Segment Start: SOURCE DATA
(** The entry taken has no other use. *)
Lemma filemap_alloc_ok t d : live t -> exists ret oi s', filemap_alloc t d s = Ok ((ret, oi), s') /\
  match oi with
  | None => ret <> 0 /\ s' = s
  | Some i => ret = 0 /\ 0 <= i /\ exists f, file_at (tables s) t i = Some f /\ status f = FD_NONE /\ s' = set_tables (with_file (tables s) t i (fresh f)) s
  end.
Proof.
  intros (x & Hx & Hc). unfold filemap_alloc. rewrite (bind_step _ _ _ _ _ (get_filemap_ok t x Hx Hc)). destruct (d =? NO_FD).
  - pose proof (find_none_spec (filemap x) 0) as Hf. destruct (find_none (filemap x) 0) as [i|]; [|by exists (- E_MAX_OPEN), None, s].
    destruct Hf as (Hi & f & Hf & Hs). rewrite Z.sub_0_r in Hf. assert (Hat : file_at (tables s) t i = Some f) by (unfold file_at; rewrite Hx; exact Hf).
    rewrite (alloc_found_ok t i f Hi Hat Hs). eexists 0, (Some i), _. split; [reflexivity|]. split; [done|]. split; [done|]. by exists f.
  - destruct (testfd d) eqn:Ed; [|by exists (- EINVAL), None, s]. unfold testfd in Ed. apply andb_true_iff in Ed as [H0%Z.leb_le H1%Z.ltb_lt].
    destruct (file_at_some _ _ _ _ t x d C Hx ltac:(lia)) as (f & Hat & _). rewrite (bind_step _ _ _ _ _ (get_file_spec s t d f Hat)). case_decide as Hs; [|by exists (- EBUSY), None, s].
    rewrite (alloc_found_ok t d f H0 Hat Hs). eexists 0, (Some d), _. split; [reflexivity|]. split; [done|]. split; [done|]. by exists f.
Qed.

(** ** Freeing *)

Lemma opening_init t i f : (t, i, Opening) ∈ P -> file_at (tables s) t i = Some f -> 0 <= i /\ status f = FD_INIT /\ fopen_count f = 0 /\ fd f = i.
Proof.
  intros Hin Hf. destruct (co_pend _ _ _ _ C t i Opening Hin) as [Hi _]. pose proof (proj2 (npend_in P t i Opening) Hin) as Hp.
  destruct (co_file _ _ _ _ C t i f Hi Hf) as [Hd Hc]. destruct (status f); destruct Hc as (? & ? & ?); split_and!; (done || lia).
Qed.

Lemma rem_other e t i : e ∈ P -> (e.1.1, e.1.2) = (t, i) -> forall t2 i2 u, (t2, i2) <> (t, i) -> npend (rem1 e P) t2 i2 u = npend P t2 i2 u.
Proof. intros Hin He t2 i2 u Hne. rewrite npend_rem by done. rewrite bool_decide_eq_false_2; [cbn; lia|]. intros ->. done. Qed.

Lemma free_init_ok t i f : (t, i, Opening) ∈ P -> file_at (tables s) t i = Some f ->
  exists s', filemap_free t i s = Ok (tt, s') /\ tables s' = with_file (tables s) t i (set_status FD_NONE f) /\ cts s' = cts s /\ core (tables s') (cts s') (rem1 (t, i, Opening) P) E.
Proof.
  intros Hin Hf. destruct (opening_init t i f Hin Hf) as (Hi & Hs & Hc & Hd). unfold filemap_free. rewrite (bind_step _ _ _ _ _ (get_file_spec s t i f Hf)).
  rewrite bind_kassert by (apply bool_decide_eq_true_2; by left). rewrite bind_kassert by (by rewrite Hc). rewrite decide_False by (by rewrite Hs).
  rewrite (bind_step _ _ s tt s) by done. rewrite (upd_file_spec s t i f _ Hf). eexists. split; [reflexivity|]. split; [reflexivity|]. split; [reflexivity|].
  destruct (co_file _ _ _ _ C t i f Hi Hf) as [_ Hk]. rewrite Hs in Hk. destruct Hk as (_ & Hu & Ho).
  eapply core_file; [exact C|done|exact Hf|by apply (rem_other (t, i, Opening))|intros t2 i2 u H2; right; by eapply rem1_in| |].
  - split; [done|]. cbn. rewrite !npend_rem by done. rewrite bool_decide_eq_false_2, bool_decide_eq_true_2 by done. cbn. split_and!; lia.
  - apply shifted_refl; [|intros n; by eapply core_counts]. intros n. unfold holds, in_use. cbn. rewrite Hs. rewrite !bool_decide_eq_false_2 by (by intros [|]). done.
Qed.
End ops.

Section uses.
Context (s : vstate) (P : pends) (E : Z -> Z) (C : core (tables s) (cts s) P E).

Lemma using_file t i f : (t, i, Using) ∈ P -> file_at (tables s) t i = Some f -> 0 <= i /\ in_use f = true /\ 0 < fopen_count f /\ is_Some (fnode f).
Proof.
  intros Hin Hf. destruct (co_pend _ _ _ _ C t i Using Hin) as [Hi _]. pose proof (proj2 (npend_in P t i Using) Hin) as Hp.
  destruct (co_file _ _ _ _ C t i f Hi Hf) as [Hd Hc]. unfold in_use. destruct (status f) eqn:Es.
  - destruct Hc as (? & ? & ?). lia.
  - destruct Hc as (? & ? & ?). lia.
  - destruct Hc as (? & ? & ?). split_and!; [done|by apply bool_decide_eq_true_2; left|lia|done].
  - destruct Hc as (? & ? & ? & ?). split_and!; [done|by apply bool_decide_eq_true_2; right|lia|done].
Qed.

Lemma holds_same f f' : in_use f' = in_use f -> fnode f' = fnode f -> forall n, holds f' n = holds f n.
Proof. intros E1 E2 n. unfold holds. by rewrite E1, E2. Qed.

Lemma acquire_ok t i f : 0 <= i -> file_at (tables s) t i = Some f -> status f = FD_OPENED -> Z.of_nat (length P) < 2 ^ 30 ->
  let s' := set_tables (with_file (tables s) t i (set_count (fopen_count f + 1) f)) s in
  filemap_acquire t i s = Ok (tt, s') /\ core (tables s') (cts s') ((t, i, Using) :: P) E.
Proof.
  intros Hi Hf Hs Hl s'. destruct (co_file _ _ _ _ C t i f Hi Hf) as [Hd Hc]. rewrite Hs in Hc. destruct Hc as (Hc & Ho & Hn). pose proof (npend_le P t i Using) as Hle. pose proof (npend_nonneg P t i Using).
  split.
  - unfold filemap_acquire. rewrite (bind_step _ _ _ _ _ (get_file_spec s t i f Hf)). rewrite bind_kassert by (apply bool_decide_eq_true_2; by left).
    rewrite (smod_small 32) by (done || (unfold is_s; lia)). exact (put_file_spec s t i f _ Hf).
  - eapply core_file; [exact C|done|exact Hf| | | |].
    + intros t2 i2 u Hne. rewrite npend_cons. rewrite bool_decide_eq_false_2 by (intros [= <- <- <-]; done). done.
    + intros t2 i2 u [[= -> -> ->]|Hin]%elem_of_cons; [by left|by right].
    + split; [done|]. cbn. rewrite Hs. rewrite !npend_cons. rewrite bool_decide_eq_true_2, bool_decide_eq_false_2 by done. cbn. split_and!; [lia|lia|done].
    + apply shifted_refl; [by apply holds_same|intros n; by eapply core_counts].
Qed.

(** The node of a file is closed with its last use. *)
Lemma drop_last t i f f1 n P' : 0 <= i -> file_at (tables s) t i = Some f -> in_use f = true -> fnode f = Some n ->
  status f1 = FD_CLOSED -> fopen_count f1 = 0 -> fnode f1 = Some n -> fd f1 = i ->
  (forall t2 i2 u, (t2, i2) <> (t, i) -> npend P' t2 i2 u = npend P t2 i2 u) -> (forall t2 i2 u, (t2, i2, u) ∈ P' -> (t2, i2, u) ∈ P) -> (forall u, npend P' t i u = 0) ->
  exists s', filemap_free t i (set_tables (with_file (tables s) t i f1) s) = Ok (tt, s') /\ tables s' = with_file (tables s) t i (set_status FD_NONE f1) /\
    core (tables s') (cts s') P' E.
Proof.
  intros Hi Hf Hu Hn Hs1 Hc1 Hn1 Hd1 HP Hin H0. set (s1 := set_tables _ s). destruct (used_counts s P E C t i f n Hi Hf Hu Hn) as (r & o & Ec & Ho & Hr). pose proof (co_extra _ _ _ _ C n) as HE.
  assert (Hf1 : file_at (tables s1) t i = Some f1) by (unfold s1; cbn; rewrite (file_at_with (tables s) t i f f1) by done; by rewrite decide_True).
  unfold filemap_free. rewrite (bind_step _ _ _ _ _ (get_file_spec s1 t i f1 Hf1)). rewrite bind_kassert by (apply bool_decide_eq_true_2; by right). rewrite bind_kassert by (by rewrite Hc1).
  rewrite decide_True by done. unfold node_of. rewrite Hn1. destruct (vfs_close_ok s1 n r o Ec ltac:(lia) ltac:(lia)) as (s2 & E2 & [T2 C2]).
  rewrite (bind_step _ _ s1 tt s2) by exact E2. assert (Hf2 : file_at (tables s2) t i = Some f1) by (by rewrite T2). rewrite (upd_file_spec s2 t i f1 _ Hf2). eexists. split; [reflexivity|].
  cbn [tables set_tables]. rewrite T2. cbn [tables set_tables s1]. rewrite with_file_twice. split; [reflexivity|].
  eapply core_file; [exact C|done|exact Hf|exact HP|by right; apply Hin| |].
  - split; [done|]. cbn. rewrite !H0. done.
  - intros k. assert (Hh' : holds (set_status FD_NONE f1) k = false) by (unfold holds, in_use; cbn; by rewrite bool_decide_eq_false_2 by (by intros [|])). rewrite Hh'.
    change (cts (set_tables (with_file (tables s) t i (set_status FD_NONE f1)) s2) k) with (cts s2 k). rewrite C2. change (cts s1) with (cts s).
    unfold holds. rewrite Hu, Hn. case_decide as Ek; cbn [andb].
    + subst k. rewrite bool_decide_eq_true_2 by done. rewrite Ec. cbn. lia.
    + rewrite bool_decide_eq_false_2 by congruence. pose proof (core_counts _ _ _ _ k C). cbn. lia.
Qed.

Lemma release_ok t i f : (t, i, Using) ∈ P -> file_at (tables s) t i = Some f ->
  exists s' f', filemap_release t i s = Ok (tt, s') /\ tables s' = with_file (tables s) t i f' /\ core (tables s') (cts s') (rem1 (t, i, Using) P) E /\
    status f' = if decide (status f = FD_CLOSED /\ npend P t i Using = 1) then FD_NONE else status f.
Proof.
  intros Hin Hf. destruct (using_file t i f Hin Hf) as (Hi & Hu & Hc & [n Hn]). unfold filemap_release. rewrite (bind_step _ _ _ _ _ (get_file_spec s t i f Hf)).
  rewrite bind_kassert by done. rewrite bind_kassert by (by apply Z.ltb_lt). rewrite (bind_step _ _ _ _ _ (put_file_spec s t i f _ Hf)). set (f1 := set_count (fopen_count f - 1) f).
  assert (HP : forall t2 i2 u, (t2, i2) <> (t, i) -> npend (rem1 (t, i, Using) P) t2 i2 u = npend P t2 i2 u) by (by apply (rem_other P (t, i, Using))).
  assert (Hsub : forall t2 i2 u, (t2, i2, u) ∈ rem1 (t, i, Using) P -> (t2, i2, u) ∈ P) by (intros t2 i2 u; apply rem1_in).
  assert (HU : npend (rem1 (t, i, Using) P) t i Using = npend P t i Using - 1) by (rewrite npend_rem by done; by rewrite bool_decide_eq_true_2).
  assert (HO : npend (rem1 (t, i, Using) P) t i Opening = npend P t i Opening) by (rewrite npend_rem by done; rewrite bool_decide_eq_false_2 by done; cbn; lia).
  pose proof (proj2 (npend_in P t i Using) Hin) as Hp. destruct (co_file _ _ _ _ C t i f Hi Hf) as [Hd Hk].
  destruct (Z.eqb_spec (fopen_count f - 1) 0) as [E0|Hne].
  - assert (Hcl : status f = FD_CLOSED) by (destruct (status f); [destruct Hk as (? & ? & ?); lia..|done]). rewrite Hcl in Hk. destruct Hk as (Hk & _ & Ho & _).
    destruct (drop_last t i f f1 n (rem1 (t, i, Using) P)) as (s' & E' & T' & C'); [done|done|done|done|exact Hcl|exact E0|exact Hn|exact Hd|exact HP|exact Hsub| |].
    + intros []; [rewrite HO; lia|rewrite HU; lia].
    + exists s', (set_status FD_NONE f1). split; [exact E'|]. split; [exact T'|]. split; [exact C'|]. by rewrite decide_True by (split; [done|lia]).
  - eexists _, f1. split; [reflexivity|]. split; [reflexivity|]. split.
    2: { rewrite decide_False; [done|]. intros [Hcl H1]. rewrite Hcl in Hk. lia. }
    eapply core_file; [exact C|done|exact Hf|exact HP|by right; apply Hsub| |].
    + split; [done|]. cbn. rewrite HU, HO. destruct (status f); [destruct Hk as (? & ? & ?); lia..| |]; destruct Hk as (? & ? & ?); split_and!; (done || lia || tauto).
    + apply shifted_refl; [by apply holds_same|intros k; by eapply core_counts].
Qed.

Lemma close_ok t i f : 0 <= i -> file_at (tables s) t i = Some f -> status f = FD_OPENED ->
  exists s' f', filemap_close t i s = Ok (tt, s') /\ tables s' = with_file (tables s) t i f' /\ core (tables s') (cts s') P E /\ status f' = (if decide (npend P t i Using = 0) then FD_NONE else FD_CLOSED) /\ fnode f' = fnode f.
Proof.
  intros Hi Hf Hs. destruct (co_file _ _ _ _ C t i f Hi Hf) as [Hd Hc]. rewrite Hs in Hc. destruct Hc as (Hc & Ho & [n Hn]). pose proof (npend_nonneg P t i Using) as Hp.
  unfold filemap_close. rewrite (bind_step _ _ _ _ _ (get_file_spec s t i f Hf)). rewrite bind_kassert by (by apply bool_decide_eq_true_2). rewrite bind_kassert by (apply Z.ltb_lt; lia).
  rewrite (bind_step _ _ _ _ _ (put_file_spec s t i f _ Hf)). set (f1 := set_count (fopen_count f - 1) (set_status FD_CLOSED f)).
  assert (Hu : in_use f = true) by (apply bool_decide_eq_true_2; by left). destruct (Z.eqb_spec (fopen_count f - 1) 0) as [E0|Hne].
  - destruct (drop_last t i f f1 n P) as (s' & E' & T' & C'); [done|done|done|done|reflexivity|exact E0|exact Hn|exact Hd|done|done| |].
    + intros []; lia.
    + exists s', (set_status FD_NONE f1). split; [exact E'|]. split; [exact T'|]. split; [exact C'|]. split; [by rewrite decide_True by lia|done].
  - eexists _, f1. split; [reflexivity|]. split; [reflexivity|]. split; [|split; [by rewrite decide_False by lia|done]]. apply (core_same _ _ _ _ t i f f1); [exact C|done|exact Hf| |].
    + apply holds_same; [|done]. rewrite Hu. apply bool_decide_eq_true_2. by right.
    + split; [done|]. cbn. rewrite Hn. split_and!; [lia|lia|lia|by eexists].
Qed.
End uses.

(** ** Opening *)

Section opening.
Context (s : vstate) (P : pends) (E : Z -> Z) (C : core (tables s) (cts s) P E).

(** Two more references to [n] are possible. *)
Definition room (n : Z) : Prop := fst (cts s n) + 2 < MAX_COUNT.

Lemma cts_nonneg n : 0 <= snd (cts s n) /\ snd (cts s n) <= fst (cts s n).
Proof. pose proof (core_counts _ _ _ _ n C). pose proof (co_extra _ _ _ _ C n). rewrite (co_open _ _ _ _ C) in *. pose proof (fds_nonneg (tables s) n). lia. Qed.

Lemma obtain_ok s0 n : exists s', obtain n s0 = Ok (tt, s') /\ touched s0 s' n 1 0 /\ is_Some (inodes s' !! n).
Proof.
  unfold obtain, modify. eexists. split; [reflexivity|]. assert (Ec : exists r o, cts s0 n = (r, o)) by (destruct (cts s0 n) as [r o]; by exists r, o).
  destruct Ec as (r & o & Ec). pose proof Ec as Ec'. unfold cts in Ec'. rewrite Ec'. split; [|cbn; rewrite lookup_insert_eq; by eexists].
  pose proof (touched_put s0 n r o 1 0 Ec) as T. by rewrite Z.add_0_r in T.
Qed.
Segment End: SOURCE DATA
◆ AIM OF THE TASK ◆
Your output is to be the lines of the listing, exact and complete, starting at the first and ending with the line that contains "ret <> 0 /\ s' = s".

◆ TASK SOLUTION ◆
(** The entry taken has no other use. *)
Lemma filemap_alloc_ok t d : live t -> exists ret oi s', filemap_alloc t d s = Ok ((ret, oi), s') /\
  match oi with
  | None => ret <> 0 /\ s' = s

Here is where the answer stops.